YOUNG STONER LIFE, YOUNG THUG & GUNNA – Slime Language 2

Il y a dix ans, au début de sa carrière, Young Thug avait intitulé ses premières mixtapes I Came From Nothing : je suis sorti de rien. Mais aujourd’hui, indubitablement, il est quelqu’un. Sortie quelques mois avant son dernier album, Punk, sa deuxième compilation Slime Language, délivrée avec Gunna, rappelle cela de manière éclatante. Alors que plusieurs morceaux vantent leur train de vie de rock stars, la pochette exhibe les deux hommes dans un cadre clinquant et elle les montre très bien entourés. Sur cet album, en effet, on trouve à peu près toute l’aristocratie du rap actuel : Drake, Future, Travis Scott, Big Sean, Meek Mill, Kid Cudi, Lil Uzi Vert, Nav, Rowdy Rebel, l’Anglais Skepta, auxquels s’ajoutent DaBaby, Don Toliver et Jim Jones sur une version deluxe. Et à ceux-là s’adjoignent les membres du label de Thugger, YSL, dont sa copine, son frère, ses sœurs, sa fille et son neveu.

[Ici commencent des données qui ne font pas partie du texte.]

(* ===== verification/FunctionalProof.v ===== *)
(** * Functional accesses are coherent (proofs about [Functional])

    The choice of where to read, against the interface of the controllers.  For the
    protocol of [Coherence]: a functional read returns the last value stored, unless a
    write-back is on its way to the memory.  For the controllers themselves: a functional
    write is what a functional read returns. *)

From S2P Require Import Prelude IntMath Addresses NodeSets Destinations Clocks StdHeap Buffers Arbiter.
From S2P Require Import Blocks Policies Caches Tables MsiTables Controllers DirectoryMemory Messages Sequencer.
From S2P Require Import Packets PacketQueues Machines Dma DirController L1Controller Functional.
From S2P Require Import Pointers L1Safety DirSafety DirRuns Coherence CoherenceProof.
Import Blocks.
Local Open Scope Z_scope.

(** ** Where a functional read goes *)

Section choice.
Context {C M : Type} `{Reader C M} (sys : RubySystem.t).
Implicit Types (c : C) (cs : list C) (m : M) (a : Z) (p : packet) (x : AccessPermission) (xs : list AccessPermission).

(** The controller answers [x] and is not changed by the question. *)
Definition answers a x c : Prop := getAccessPermission a c = Ok (x, c).

Lemma permissions_answers a xs cs : Forall2 (answers a) xs cs → RubyAccess.permissions a cs = Ok (xs, cs).
Proof.
  intros Hf. unfold RubyAccess.permissions.
  enough (∀ xs0 cs0, mfold (λ acc c, r ← getAccessPermission a c; Ok (acc.1 ++ [r.1], acc.2 ++ [r.2]))
    (xs0, cs0) cs = Ok (xs0 ++ xs, cs0 ++ cs)) as E by apply (E [] []).
  induction Hf as [|x c xs cs Hx _ IH]; intros xs0 cs0; [by rewrite !app_nil_r|].
  cbn [mfold]. unfold answers in Hx. rewrite Hx. cbn [mbind outcome_bind fst snd]. rewrite IH. by rewrite <- !app_assoc.
Qed.

Lemma permissions_length a cs xs cs' : RubyAccess.permissions a cs = Ok (xs, cs') → length xs = length cs.
Proof.
  unfold RubyAccess.permissions.
  enough (∀ xs0 cs0, mfold (λ acc c, r ← getAccessPermission a c; Ok (acc.1 ++ [r.1], acc.2 ++ [r.2]))
    (xs0, cs0) cs = Ok (xs, cs') → length xs = (length xs0 + length cs)%nat) as E by apply (E [] []).
  induction cs as [|c cs IH]; intros xs0 cs0; cbn [mfold].
  - intros [= <- _]. cbn. lia.
  - intros (acc & ([x c'] & _ & [= <-])%bind_Ok & ->%IH)%bind_Ok. rewrite length_app. cbn. lia.
Qed.

(** The first controller whose answer fits. *)
Fixpoint chosen (fit : AccessPermission → bool) xs cs : option C :=
  match xs, cs with
  | x :: xs, c :: cs => if fit x then Some c else chosen fit xs cs
  | _, _ => None
  end.

(** The controller that [functionalRead] reads from. *)
Definition source xs cs : option C :=
  if bool_decide (RubyAccess.count RubyAccess.is_absent xs = u32 (Z.of_nat (length xs) - 1)) &&
     bool_decide (RubyAccess.count RubyAccess.is_backing xs = 1)
  then chosen RubyAccess.is_backing xs cs
  else if bool_decide (0 < RubyAccess.count RubyAccess.is_read_only xs) ||
          bool_decide (RubyAccess.count RubyAccess.is_read_write xs = 1)
  then chosen (λ x, RubyAccess.is_read_only x || RubyAccess.is_read_write x) xs cs
  else None.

C’est beaucoup, beaucoup trop de monde. Cela ne peut aboutir qu’à une œuvre disparate, longuette et boiteuse. Mais le succès de cette compilation, numéro 1 au Billboard dès sa sortie en avril dernier, suggère tout de même une poignée de tubes. Il y a les singles, évidemment : « Ski » avec ses violons, « Solid », en compagnie de Drake, où il est question bien sûr de luxe et de fille, le délire hédoniste de « Get Fucked Up » avec Yung Kayo, Yak Gotti et Sheck Wes, et les plus saillants de tous : cet irrésistible « Take It To Trial », avec Yak Gotti encore, où on retrouve un peu du Thugger possédé des origines, et « That Go! », où intervient un autre grand halluciné des années 2010, Meek Mill.
D’autres morceaux encore auraient pu prétendre être des singles, comme la collaboration avec Travis Scott, le très mélodique « Diamonds Dancing », « Came And Saw » avec Rowdy Rebel et des cuivres en fanfare, ou les autocongratulations de « Proud Of You », avec Lil Uzi Vert et Yung Kayo. Même la clique familiale de Young Thug s’en tire avec les distinctions. Sa compagne Karlae joue très bien son numéro de « bad bitch » sur « Trance », avec Yung Bleu. Et placé en toute fin, le remix du « My City » de l’artiste maison YTB Trench se montre honorable, dans un registre « conscient » et mélancolique.
Au bout du compte, malgré de gros pétards mouillés comme « Superstar » et « Moon Man », les collaborations avec Future et Kid Cudi, cet album compilatoire et collaboratif est prodigue. Sa seule faute, c’est son manque de surprise. C’est de se conformer à un style désormais établi et prévisible, avec sa trap music à flûtes, ses flows foufous, ses onomatopées et ses répétitions obsédantes, son approche abstraite et surréaliste des thèmes rabâchés du sexe, du luxe, de la drogue et de la violence, et ses romances syndicales comme « I Like » et « Como Te Llama ». Le Young Thug de Slime Language 2 n’est plus celui de 1017 Thug et de Barter 6. Ce n’est même plus celui des sous-estimés I Came From Nothing. C’est seulement celui qui, après avoir révolutionné le rap tout au long des années 2010, mérite sa place au centre du jeu, dans la grande salle du trône de la musique américaine.